Fuentes gubernamentales aseguran que los principales opositores fueron Alemania, Francia e Italia, quienes prefirieron pedir contención sin mencionar a Washington o Tel Aviv. La discrepancia ha tensado la relación bilateral con Estados Unidos, que ha retirado varios aviones cisterna de las bases españolas de Morón y Rota, utilizadas como nodos logísticos para operaciones en Oriente Próximo.

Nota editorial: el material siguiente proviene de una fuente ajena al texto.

Definition addSample (labels : list label) (acc : list numberDP * parser) (s : sample) : list numberDP * parser :=
  if is_nan (sa_Value s) then (acc.1, addNans acc.2 1) else (acc.1 ++ [samplePoint labels s], acc.2).

Definition isSum (t : metricType) : bool :=
  match t with COUNTER | HISTOGRAM | GAUGEHISTOGRAM => true | _ => false end.
(** [addCounterMetrics] and [addGaugeMetrics] *)
Definition addMetric (sum : bool) (acc : list metric * parser) (md : metricDataP) : list metric * parser :=
  let '(ms, p) := acc in
  if String.eqb (md_Name md) "" then (ms, addBad p 1)
  else
    let '(dps, p) := foldl (addSample (md_Labels md)) ([], p) (md_Samples md) in
    (ms ++ [{| m_Name := md_Name md; m_Description := "";
               m_Data := if sum then MSum Cumulative true dps else MGauge dps |}], p).

Definition addMetrics (acc : list metric * parser) (tm : metricType * list metricDataP) : list metric * parser :=
  foldl (addMetric (isSum tm.1)) acc tm.2.

(** [range] over the partitions: any order. *)
Context (rangeT : partitions → list (metricType * list metricDataP)).

Definition transformPrometheusRemoteWriteToOtel (p : parser) (parts : partitions) : list metric * parser :=
  foldl addMetrics ([], p) (rangeT parts).

Definition getSampleTimestampBounds (samples : list sample) : Z * Z :=
  match samples with
  | [] => (-1, -1)
  | _ => foldl (λ '(lo, hi) s, (if sa_Timestamp s <? lo then sa_Timestamp s else lo, if hi <? sa_Timestamp s then sa_Timestamp s else hi))
           (2 ^ 63 - 1, - 2 ^ 63) samples
  end.

(** As times. *)
Definition getWriteRequestTimestampBounds (req : writeRequest) : Z * Z :=
  let '(lo, hi) := foldl (λ '(lo, hi) ts,
    let '(sampleMin, sampleMax) := getSampleTimestampBounds (ts_Samples ts) in
    (if sampleMin <? lo then sampleMin else lo, if hi <? sampleMax then sampleMax else hi))
    (2 ^ 63 - 1, - 2 ^ 63) (wr_Timeseries req) in
  (UnixMilli lo, UnixMilli hi).

(** The three metrics about the requests themselves. *)
Definition countMetric (name : string) (n start_ end_ : Z) : metric :=
  {| m_Name := name; m_Description := "";
     m_Data := MSum Cumulative true [{| n_Attrs := ∅; n_Start := NewTimestampFromTime start_; n_Time := NewTimestampFromTime end_;
                                        n_Value := NInt n; n_Exemplars := [] |}] |}.

Definition scopeName : string := "otelcol/signalfxgatewayprometheusremotewrite".

Definition fromPrometheusWriteRequestMetrics (p : parser) (req : writeRequest) : list resourceMetrics * parser * list error :=
  let '(parts, p, errs) := partitionWriteRequest p req in
  let '(ms, p) := transformPrometheusRemoteWriteToOtel p parts in
  let '(start_, end_) := getWriteRequestTimestampBounds req in
  let ms := ms ++ [countMetric "prometheus.invalid_requests" (totalInvalidRequests p) start_ end_;
                   countMetric "prometheus.total_NAN_samples" (totalNans p) start_ end_;
                   countMetric "prometheus.total_bad_datapoints" (totalBadMetrics p) start_ end_] in
  ([{| rm_Attrs := ∅; rm_Scopes := [{| sm_Name := scopeName; sm_Version := "0.1"; sm_Metrics := ms |}] |}], p, errs).

(** ** The handler (server.go) *)

(** The status of the answer, the metrics sent on the channel, the parser. *)
Definition handle (decode : string → res writeRequest) (p : parser) (body : string) : Z * option (list resourceMetrics) * parser :=
  match decode body with
  | Err _ => (400, None, p)
  | Ok req =>
      if (length (wr_Timeseries req) =? 0)%nat && (wr_Metadata req =? 0)%nat then (204, None, p)
      else let '(results, p, errs) := fromPrometheusWriteRequestMetrics p req in
           match errs with
           | _ :: _ => (400, None, p)
           | [] => (202, Some results, p)
           end
  end.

El Pentágono ha reubicado estos medios en otras instalaciones europeas más alineadas con su política. La decisión de Sánchez refleja una postura coherente con el derecho internacional y la defensa de una solución diplomática, aunque esto implique quedar fuera del consenso dominante en la UE y asumir el coste político de la discrepancia.
La ministra de Defensa, Margarita Robles, confirmó que los aviones se marcharon porque España no autorizaría su uso para apoyar la ofensiva contra Irán. El convenio bilateral entre España y Estados Unidos obliga a contar con el visto bueno de Moncloa para ese tipo de operaciones.
La tensión entre España y Estados Unidos evidencia el margen limitado que tiene Madrid para influir en la política exterior europea cuando entra en conflicto con las principales capitales. La UE, por su parte, mantiene una posición crítica con el régimen iraní, pero no ha logrado construir una respuesta común sólida a la escalada militar.
La Comisión Europea ha condenado las acciones de Teherán, pero no las de Estados Unidos e Israel.
Crítica:
El artículo revela la tensión entre España y EEUU sin profundizar en las consecuencias a largo plazo. La postura de Sánchez es coherente, pero ¿a qué coste?